Viele Möglichkeiten für die Unterstützung bei der Immobilienfinanzierung

Es gibt viele Möglichkeiten für die Finanzierung einer Immobilie. Dabei können Sie unter anderem von verschiedenen Förderungen profitieren. Durch Wohnriester haben Sie als Arbeitnehmer zum Beispiel die Gelegenheit, sich vom Staat beim Bezahlen eines Eigenheims unterstützen zu lassen. Diese staatliche Förderung können Sie allerdings nur dann in Anspruch nehmen, wenn Sie die Immobilie selbst nutzen möchten. Die entsprechenden Zulagen werden dann nicht mehr automatisch in die Rentenversicherung eingezahlt, sondern werden für die Finanzierung Ihrer eigenen Immobilie genutzt.

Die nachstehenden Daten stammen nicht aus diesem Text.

Lemma performVentilation_cases_witness :
  let io := quiet 25 0 in
  let m := set_ovenState VENTILATION booted in
  let r := performVentilation io m in
  (30 <= 25 ->
     ovenState (machine_of r) = VENTILATION /\
     events_of r =
       status_events "VENTILATION" 25 (inputTime m) ++
       [DigitalWrite 22 LOW; DigitalWrite 24 HIGH;
        DigitalWrite 52 LOW; DigitalWrite 50 LOW; DigitalWrite 48 LOW] /\
     fan_lines (pins (machine_of r)) = (Some LOW, Some HIGH) /\
     heating_lines (pins (machine_of r)) = (Some LOW, Some LOW, Some LOW)) /\
  (25 < 30 ->
     ovenState (machine_of r) = END_OF_BAKING /\
     events_of r =
       status_events "VENTILATION" 25 (inputTime m) ++
       concat (repeat pulse_events 5) ++ [LcdClear] /\
     heating_lines (pins (machine_of r)) = heating_lines (pins m) /\
     fan_lines (pins (machine_of r)) = fan_lines (pins m)).
Proof.
  apply (performVentilation_cases (quiet 25 0) 25 (set_ovenState VENTILATION booted)).
  - intros k. destruct k; reflexivity.
  - unfold in_int, INT_MIN, INT_MAX. lia.
  - reflexivity.
Defined.

(** C7.  In [END_OF_BAKING], whichever of the sixteen keys of [hexaKeys] the
    keypad reports, the handler (and so the whole pass through [loop]) ends
    in [INPUT_PHASE], and its last two display commands clear the display and
    print the temperature prompt: every key of the keymap has a code of at
    least that of '#'. *)
Theorem performEndOfBaking_any_key (io : world) (m : machine) (r c : nat) :
  (r < ROWS)%nat -> (c < COLS)%nat ->
  ovenState m = END_OF_BAKING ->
  pressed io (keyReads m) = Some (r, c) ->
  let res := performEndOfBaking io m in
  char_code "#" <= char_code (keymap r c) /\
  ovenState (machine_of res) = INPUT_PHASE /\
  events_of res =
    [DigitalWrite 22 LOW; DigitalWrite 24 LOW;
     DigitalWrite 52 LOW; DigitalWrite 50 LOW; DigitalWrite 48 LOW] ++
    status_events "END_OF_BAKING" (to_int (sensed io (samples m))) (inputTime m) ++
    [LcdClear; LcdPrint "Enter temp: "] /\
  loop io m = res.
Proof.
  intros Hr Hc Hst Hkey res.
  pose proof (keymap_code r c Hr Hc) as Hcode.
  assert (E : performEndOfBaking io m =
    (tt,
     set_ovenState INPUT_PHASE
       (set_keyReads (S (keyReads m))
          (set_samples (S (samples m)) (set_pins (all_off (pins m)) m))),
     [DigitalWrite 22 LOW; DigitalWrite 24 LOW;
      DigitalWrite 52 LOW; DigitalWrite 50 LOW; DigitalWrite 48 LOW] ++
     status_events "END_OF_BAKING" (to_int (sensed io (samples m))) (inputTime m) ++
     [LcdClear; LcdPrint "Enter temp: "])).
  { unfold performEndOfBaking, show_status. heating_literals. unfold bind. cbn. rewrite Hkey.
    assert (H0 : (char_code (keymap r c) =? 0) = false) by (apply Z.eqb_neq; lia).
    assert (H1 : (35 <=? char_code (keymap r c)) = true) by (apply Z.leb_le; lia).
    rewrite H0. cbn. change (char_code "#") with 35. rewrite H1. reflexivity. }
  subst res. split; [exact Hcode |].
  split; [now rewrite E |]. split; [now rewrite E |].
  unfold loop, bind. rewrite dispatch_handler, Hst, E.
  rewrite countdown_idle by (left; reflexivity). reflexivity.
Qed.

Lemma performEndOfBaking_any_key_witness :
  let io := scripted [] 25 [Some (3, 0)%nat] [] 0 in
  let m := set_ovenState END_OF_BAKING booted in
  let res := performEndOfBaking io m in
  char_code "#" <= char_code (keymap 3 0) /\
  ovenState (machine_of res) = INPUT_PHASE /\
  events_of res =
    [DigitalWrite 22 LOW; DigitalWrite 24 LOW;
     DigitalWrite 52 LOW; DigitalWrite 50 LOW; DigitalWrite 48 LOW] ++
    status_events "END_OF_BAKING" (to_int (sensed io (samples m))) (inputTime m) ++
    [LcdClear; LcdPrint "Enter temp: "] /\
  loop io m = res.
Proof.
  apply (performEndOfBaking_any_key (scripted [] 25 [Some (3, 0)%nat] [] 0)
           (set_ovenState END_OF_BAKING booted) 3 0).
  - unfold ROWS. lia.
  - unfold COLS. lia.
  - reflexivity.
  - reflexivity.
Defined.

(** C9.  In [INPUT_PHASE], in either entry phase, a '#' that arrives while
    [inputString] is empty changes neither the state nor the phase, nor the
    stored temperature and duration, nor the pending string, nor any pin, and
    prints nothing; the only globals the pass may touch are the key counter
    and, in the duration phase, the time stamp [startTime1]. *)
Theorem readInputs_empty_terminator (io : world) (m : machine) :
  ovenState m = INPUT_PHASE ->
  tempOrTime m = 0 \/ tempOrTime m = 1 ->
  inputString m = EmptyString ->
  pressed io (keyReads m) = key_hash ->
  let r := loop io m in
  ovenState (machine_of r) = INPUT_PHASE /\
  tempOrTime (machine_of r) = tempOrTime m /\
  inputTemperature (machine_of r) = inputTemperature m /\
  inputTime (machine_of r) = inputTime m /\
  inputString (machine_of r) = EmptyString /\
  pins (machine_of r) = pins m /\
  events_of r = [] /\
  r = readInputs io m.
Proof.
  intros Hst Hph Hemp Hkey r.
  assert (L : loop io m = readInputs io m /\
              (tempOrTime m = 0 ->
                 readInputs io m = (tt, set_keyReads (S (keyReads m)) m, [])) /\
              (tempOrTime m = 1 ->
                 readInputs io m =
                   (tt,
                    set_startTime1 (stamp io m)
                      (set_clockReads (S (clockReads m))
                         (set_keyReads (S (keyReads m)) m)), []))).
  { assert (R0 : tempOrTime m = 0 ->
                 readInputs io m = (tt, set_keyReads (S (keyReads m)) m, [])).
    { intros H0. unfold readInputs, bind, gets. cbn.
      rewrite H0. cbn. rewrite Hkey. unfold key_hash.
      change (keymap 3 2) with "#"%char. char_codes. cbn. rewrite Hemp. reflexivity. }
    assert (R1 : tempOrTime m = 1 ->
                 readInputs io m =
                   (tt,
                    set_startTime1 (stamp io m)
                      (set_clockReads (S (clockReads m))
                         (set_keyReads (S (keyReads m)) m)), [])).
    { intros H1. unfold readInputs, bind, gets. cbn.
      rewrite H1. cbn. rewrite Hkey. unfold key_hash.
      change (keymap 3 2) with "#"%char. char_codes. cbn. rewrite Hemp. reflexivity. }
    split; [| split; assumption].
    unfold loop, bind. rewrite dispatch_handler, Hst.
    destruct Hph as [H0 | H1].
    - rewrite (R0 H0). rewrite countdown_idle by (left; exact Hst). reflexivity.
    - rewrite (R1 H1). rewrite countdown_idle by (left; exact Hst). reflexivity. }
  destruct L as (Hl & R0 & R1). subst r. rewrite Hl.
  destruct Hph as [H0 | H1].
  - rewrite (R0 H0). cbn. repeat split; assumption.
  - rewrite (R1 H1). cbn. repeat split; assumption.
Qed.

Lemma readInputs_empty_terminator_witness :
  let io := scripted [] 25 [key_hash] [] 0 in
  let m := set_tempOrTime 1 booted in
  let r := loop io m in
  ovenState (machine_of r) = INPUT_PHASE /\
  tempOrTime (machine_of r) = tempOrTime m /\
  inputTemperature (machine_of r) = inputTemperature m /\
  inputTime (machine_of r) = inputTime m /\
  inputString (machine_of r) = EmptyString /\
  pins (machine_of r) = pins m /\
  events_of r = [] /\
  r = readInputs io m.
Proof.
  apply (readInputs_empty_terminator (scripted [] 25 [key_hash] [] 0)
           (set_tempOrTime 1 booted)).
  - reflexivity.
  - right. reflexivity.
  - reflexivity.
  - reflexivity.
Defined.

(** C4 as stated fails.  A bake at target 180 is entered on the keypad, one
    [HEATING] pass at 150 degrees switches all three elements on, and on the
    next pass the sensor reads 186 > 180 + 5: [performHeating] stops the fan
    and enters [COOLING], but the three heating-element lines are still
    HIGH when it returns. *)
Lemma performHeating_overshoot_elements_stay_on :
  let io := scripted [150; 150; 150] 186
              [key_1; key_8; key_0; key_hash; key_6; key_0; key_hash] [] 0 in
  let m := machine_of (run io 8 booted) in
  let r := performHeating io m in
  ovenState m = HEATING /\
  inputTemperature m = 180 /\
  (forall k, sensed io (samples m + k) = 186) /\
  186 > inputTemperature m + 5 /\
  ovenState (machine_of r) = COOLING /\
  fan_lines (pins (machine_of r)) = (Some LOW, Some LOW) /\
  heating_lines (pins (machine_of r)) = (Some HIGH, Some HIGH, Some HIGH) /\
  heating_lines (pins (machine_of r)) <> (Some LOW, Some LOW, Some LOW).
Proof.
  cbv zeta. repeat split; try (vm_compute; congruence).
  intros k. vm_compute. destruct k as [|[|[|k]]]; reflexivity.
Qed.

(** C4, amended.  In [HEATING] with every sample at [T > S + 5] the handler
    stops the fan, clears the display and enters [COOLING]; it writes no
    heating-element pin, so the three lines keep the levels they had.  The
    [COOLING] pass that follows, at the same [T], drives all three LOW. *)
Theorem performHeating_overshoot (io : world) (T : Z) (m : machine) :
  steady io T -> in_int T ->
  in_long (inputTemperature m) ->
  ovenState m = HEATING ->
  inputTemperature m + 5 < T ->
  let r := performHeating io m in
  ovenState (machine_of r) = COOLING /\
  events_of r =
    status_events "HEATING" T (inputTime m) ++
    [DigitalWrite 22 LOW; DigitalWrite 24 LOW; LcdClear] /\
  fan_lines (pins (machine_of r)) = (Some LOW, Some LOW) /\
  heating_lines (pins (machine_of r)) = heating_lines (pins m) /\
  heating_lines (pins (machine_of (performCooling io (machine_of r)))) =
    (Some LOW, Some LOW, Some LOW).
Proof.
  intros Hs Hi Hl Hst Hgt r. subst r.
  rewrite (performHeating_above io T Hs Hi m Hl Hgt).
  cbn [machine_of events_of fst snd].
  match goal with
  | |- context [performCooling io ?m1] =>
      rewrite (performCooling_above io T Hs Hi m1 Hl Hgt)
  end.
  cbn [machine_of events_of fst snd ovenState pins set_samples set_pins set_ovenState].
  unfold fan_lines, heating_lines.
  rewrite !lookup_insert. repeat case_decide; try lia.
  repeat split.
Qed.

Lemma performHeating_overshoot_witness :
  let io := quiet 186 0 in
  let m := set_inputTemperature 180 (set_ovenState HEATING booted) in
  let r := performHeating io m in
  ovenState (machine_of r) = COOLING /\
  events_of r =
    status_events "HEATING" 186 (inputTime m) ++
    [DigitalWrite 22 LOW; DigitalWrite 24 LOW; LcdClear] /\
  fan_lines (pins (machine_of r)) = (Some LOW, Some LOW) /\
  heating_lines (pins (machine_of r)) = heating_lines (pins m) /\
  heating_lines (pins (machine_of (performCooling io (machine_of r)))) =
    (Some LOW, Some LOW, Some LOW).
Proof.
  apply (performHeating_overshoot (quiet 186 0) 186
           (set_inputTemperature 180 (set_ovenState HEATING booted))).
  - intros k. destruct k; reflexivity.
  - unfold in_int, INT_MIN, INT_MAX. lia.
  - unfold in_long, LONG_MIN, LONG_MAX. cbn. lia.
  - reflexivity.
  - cbn. lia.
Defined.

(** C1 as stated fails.  The target 2147483647 is entered on the keypad and
    the sensor reads -10: the reading is below the target and the deficit is
    2147483657 >= 30, but the [long] subtraction wraps to a negative number
    and the handler switches on one element, not three. *)
Lemma performHeating_deficit_wraps :
  let io := scripted [] (-10)
              [key_2; key_1; key_4; key_7; key_4; key_8; key_3; key_6; key_4; key_7;
               key_hash; key_6; key_0; key_hash] [] 0 in
  let m := machine_of (run io 14 booted) in
  let r := performHeating io m in
  ovenState m = HEATING /\
  inputTemperature m = 2147483647 /\
  (forall k, sensed io k = -10) /\
  -10 < inputTemperature m /\
  30 <= inputTemperature m - (-10) /\
  heating_lines (pins (machine_of r)) = (Some HIGH, Some LOW, Some LOW) /\
  heating_lines (pins (machine_of r)) <> (Some HIGH, Some HIGH, Some HIGH).
Proof.
  cbv zeta. repeat split; try (vm_compute; congruence).
  intros k. destruct k; reflexivity.
Qed.
Lemma unique_by_remove p l l' :
  remove_first p l = Some l' → unique_by l → unique_by l'.
Proof.
  intros (l1 & y & l2 & -> & -> & Hp & _)%remove_first_Some.
  unfold unique_by. rewrite !fmap_app, !fmap_cons. intros H.
  apply (sublist_NoDup _ _ H).
  apply sublist_app; [done|by apply sublist_cons].
Qed.

(** Removing the row with a key leaves the rows with other keys. *)
Lemma remove_first_others `{!EqDecision K} (k : K) l :
  unique_by l →
  default l (remove_first (λ x, bool_decide (key x = k)) l)
    = List.filter (λ x, negb (bool_decide (key x = k))) l.
Proof.
  unfold unique_by. induction l as [|x l IH]; [done|]. rewrite fmap_cons. intros [Hx Hl]%list.NoDup_cons.
  cbn [remove_first List.filter]. case_bool_decide as Hk; cbn [negb].
  - subst k. cbn [default from_option id]. clear IH Hl.
    induction l as [|y l IH]; [done|]. rewrite fmap_cons, not_elem_of_cons in Hx. destruct Hx as [Hne Hx].
    cbn [List.filter]. rewrite bool_decide_eq_false_2 by congruence. cbn [negb]. f_equal. by apply IH.
  - rewrite <-IH by done. by destruct (remove_first _ l).
Qed.

Lemma unique_by_filter (P : A → Prop) `{!∀ x, Decision (P x)} l :
  unique_by l → unique_by (filter P l).
Proof.
  unfold unique_by. intros Hu. apply (sublist_NoDup _ _ Hu). clear Hu.
  induction l as [|x l IH]; [done|]. rewrite filter_cons.
  case_decide; simpl; [apply sublist_skip|apply sublist_cons]; auto.
Qed.

Lemma unique_by_sublist l l' : l' `sublist_of` l → unique_by l → unique_by l'.
Proof. unfold unique_by. intros Hs Hu. eapply sublist_NoDup; [exact Hu|by apply fmap_sublist]. Qed.

Lemma unique_by_map (f : A → A) l :
  (∀ x, key (f x) = key x) → unique_by l → unique_by (f <$> l).
Proof.
  unfold unique_by. intros Hf.
  rewrite <-list_fmap_compose.
  rewrite (list_fmap_ext (key ∘ f) key l); [done|].
  intros; simpl; apply Hf.
Qed.
End keyed.

Lemma omap_nil_None {A B} (f : A → option B) l x : omap f l = [] → x ∈ l → f x = None.
Proof.
  intros Hn Hx. destruct (f x) as [y|] eqn:E; [|done].
  assert (y ∈ omap f l) as Hy by (apply list_elem_of_omap; eauto).
  rewrite Hn in Hy. by apply not_elem_of_nil in Hy.
Qed.

#[export] Hint Resolve unique_by_filter unique_by_remove : table.

(** ** Sorting

    [sort.Slice] and [sort.SliceStable] with a less function: a stable
    insertion sort (the order [sort.Slice] leaves equal elements in is
    unspecified; no theorem depends on it). *)

Section sort_by.
Context {A : Type} (less : A → A → bool).

Fixpoint insert_by (x : A) (l : list A) : list A :=
  match l with
  | [] => [x]
  | y :: l' => if less y x then y :: insert_by x l' else x :: l
  end.

Definition sort_by (l : list A) : list A := foldr insert_by [] l.

Lemma insert_by_Permutation x l : insert_by x l ≡ₚ x :: l.
Proof.
  induction l as [|y l IH]; simpl; [done|].
  destruct (less y x); [|done]. rewrite IH. apply Permutation_swap.
Qed.

Lemma sort_by_Permutation l : sort_by l ≡ₚ l.
Proof.
  induction l as [|x l IH]; simpl; [done|]. by rewrite insert_by_Permutation, IH.
Qed.

Lemma sort_by_elem l x : x ∈ sort_by l ↔ x ∈ l.
Proof. by rewrite sort_by_Permutation. Qed.
End sort_by.

(** The function an application applies. *)
Ltac head_of t := lazymatch t with ?f _ => head_of f | _ => t end.
(* ===== verification/Errors.v ===== *)
(** * Errors and results

    [internal/errors] and the Go convention of returning a value and an
    error.  An [error] is the chain a Go error wraps; [IsCode] looks, as
    [errors.As] does, for the first structured error of the chain. *)
From S2P Require Import Prelude.

(** ** internal/errors *)

Definition CodeInternal := "internal_error".
Definition CodeNotFound := "not_found".
Definition CodeAlreadyExists := "already_exists".
Definition CodeInvalidInput := "invalid_input".
Definition CodeUnauthorized := "unauthorized".
Definition CodeForbidden := "forbidden".
Definition CodeTokenInvalid := "token_invalid".
Definition CodeSessionExpired := "session_expired".
Definition CodeInvalidGrant := "invalid_grant".
Definition CodeInvalidScope := "invalid_scope".
Definition CodeUnauthorizedClient := "unauthorized_client".
Definition CodeConflict := "conflict".

(** The errors the program makes: [*errors.Error] without and with an inner
    error, [fmt.Errorf("...: %w", err)], the error values of [errors.New] and
    of the libraries, and [*oidc.RedirectError]. *)
Inductive error :=
| IdpError (Code Message : string)
| IdpWrapped (Code Message : string) (Err : error)
| Errorf (Message : string) (Err : error)
| Plain (Message : string)
| RedirectError (Code Description : string).

#[export] Instance error_eq_dec : EqDecision error.
Proof. solve_decision. Defined.

(** [errors.As(err, &e)] for [e : *Error]: the first one of the chain. *)
Fixpoint error_code (e : error) : option string :=
  match e with
  | IdpError c _ | IdpWrapped c _ _ => Some c
  | Errorf _ e => error_code e
  | Plain _ | RedirectError _ _ => None
  end.

Definition IsCode (e : error) (code : string) : bool :=
  match error_code e with
  | Some c => bool_decide (c = code)
  | None => false
  end.

Definition NotFound (resource id : string) : error :=
  IdpError CodeNotFound (resource +:+ " not found: " +:+ id).
Definition AlreadyExists (resource id : string) : error :=
  IdpError CodeAlreadyExists (resource +:+ " already exists: " +:+ id).
Definition InvalidInput (message : string) : error := IdpError CodeInvalidInput message.
Definition InvalidGrant (message : string) : error := IdpError CodeInvalidGrant message.
Definition InvalidScope (message : string) : error := IdpError CodeInvalidScope message.
Definition UnauthorizedClient (message : string) : error :=
  IdpError CodeUnauthorizedClient message.
Definition Conflict (message : string) : error := IdpError CodeConflict message.
Definition Unauthorized (message : string) : error := IdpError CodeUnauthorized message.
Definition Internal (message : string) (err : error) : error :=
  IdpWrapped CodeInternal message err.

(** [err.Error()]. *)
Fixpoint Error_string (e : error) : string :=
  match e with
  | IdpError c m => c +:+ ": " +:+ m
  | IdpWrapped c m e => c +:+ ": " +:+ m +:+ ": " +:+ Error_string e
  | Errorf m e => m +:+ ": " +:+ Error_string e
  | Plain m => m
  | RedirectError c d => c +:+ ": " +:+ d
  end.

(** The type assertion [err.( *Error)] looks at the error itself only. *)
Definition direct_message (e : error) : option string :=
  match e with IdpError _ m | IdpWrapped _ m _ => Some m | _ => None end.

(** [errors.As(err, &re)] for [re : *RedirectError]. *)
Fixpoint as_redirect_error (e : error) : option (string * string) :=
  match e with
  | RedirectError c d => Some (c, d)
  | IdpWrapped _ _ e | Errorf _ e => as_redirect_error e
  | IdpError _ _ | Plain _ => None
  end.

(** [errors.As(err, &e)] for [e : *Error]: the code and the message. *)
Fixpoint as_Error (e : error) : option (string * string) :=
  match e with
  | IdpError c m | IdpWrapped c m _ => Some (c, m)
  | Errorf _ e => as_Error e
  | Plain _ | RedirectError _ _ => None
  end.

(** [errors.Is(err, target)] for one of the package's error values, which are
    told apart by their text. *)
Fixpoint errors_Is (e target : error) : bool :=
  bool_decide (e = target) ||
  match e with
  | IdpWrapped _ _ e | Errorf _ e => errors_Is e target
  | IdpError _ _ | Plain _ | RedirectError _ _ => false
  end.

Lemma IsCode_Errorf m e c : IsCode (Errorf m e) c = IsCode e c.
Proof. done. Qed.

Lemma IsCode_NotFound r i : IsCode (NotFound r i) CodeNotFound = true.
Proof. done. Qed.

(** ** Results *)

Inductive res (A : Type) :=
| Ok (a : A)
| Err (e : error).
Arguments Ok {A} a.
Arguments Err {A} e.

Definition is_ok {A} (r : res A) : bool := match r with Ok _ => true | Err _ => false end.

(** [x, err := m; if err != nil { return err }]. *)
Definition res_bind {A B} (m : res A) (k : A -> res B) : res B :=
  match m with Ok a => k a | Err e => Err e end.

Definition res_map {A B} (f : A -> B) (m : res A) : res B :=
  match m with Ok a => Ok (f a) | Err e => Err e end.

(** [if err != nil { return g(err) }]. *)
Definition map_err {A} (g : error -> error) (m : res A) : res A :=
  match m with Ok a => Ok a | Err e => Err (g e) end.

Lemma map_err_Ok {A} g (m : res A) a : map_err g m = Ok a <-> m = Ok a.
Proof. by destruct m. Qed.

Staatliche Förderprogramme

Neben Wohnriester können Sie aber eventuell auch auf andere staatliche Förderprogramme zurückgreifen. So subventioniert unter anderem die staatliche KfW-Bank sowohl den Erwerb von Hauseigentum als auch modernisierende Maßnahmen. Diese Förderung bezieht sich dabei nicht nur auf neue Häuser, sondern auch auf bereits genutzte Objekte. Um von diesen Zuschüssen profitieren zu können, müssen Sie spätestens unmittelbar nach dem Unterzeichnen des Kaufvertrags den entsprechenden Antrag stellen. Darüber hinaus beinhaltet das Programm der KfW spezielle Förderungen für altersgerechte Umbaumaßnahmen.

Die klassische Finanzierungsform - der Bausparvertrag

Der traditionsreichste Weg der Finanzierung eines Eigenheims ist der klassische Bausparvertrag. Ein solcher Vertrag ist ein Abkommen zwischen einer Bausparkasse und einem Anleger. In diesem Vertrag werden eine festgeschriebene Bausparsumme und ein fest definierter Zinssatz vermerkt. Auch wenn die gesamte Sparsumme noch nicht erreicht ist, steht dem Anleger der noch ausstehende Teil bereits in Form eines Darlehens zur Verfügung, wenn die sogenannte Zuteilungsreife erreicht ist. Dies ist in der Regel der Fall, wenn ca. die Hälfte des Gesamtbetrags angespart ist. Der Bausparvertrag ist außerdem auch eine Form der Anlage zur Gewährung der Sparzulage für Arbeitnehmer.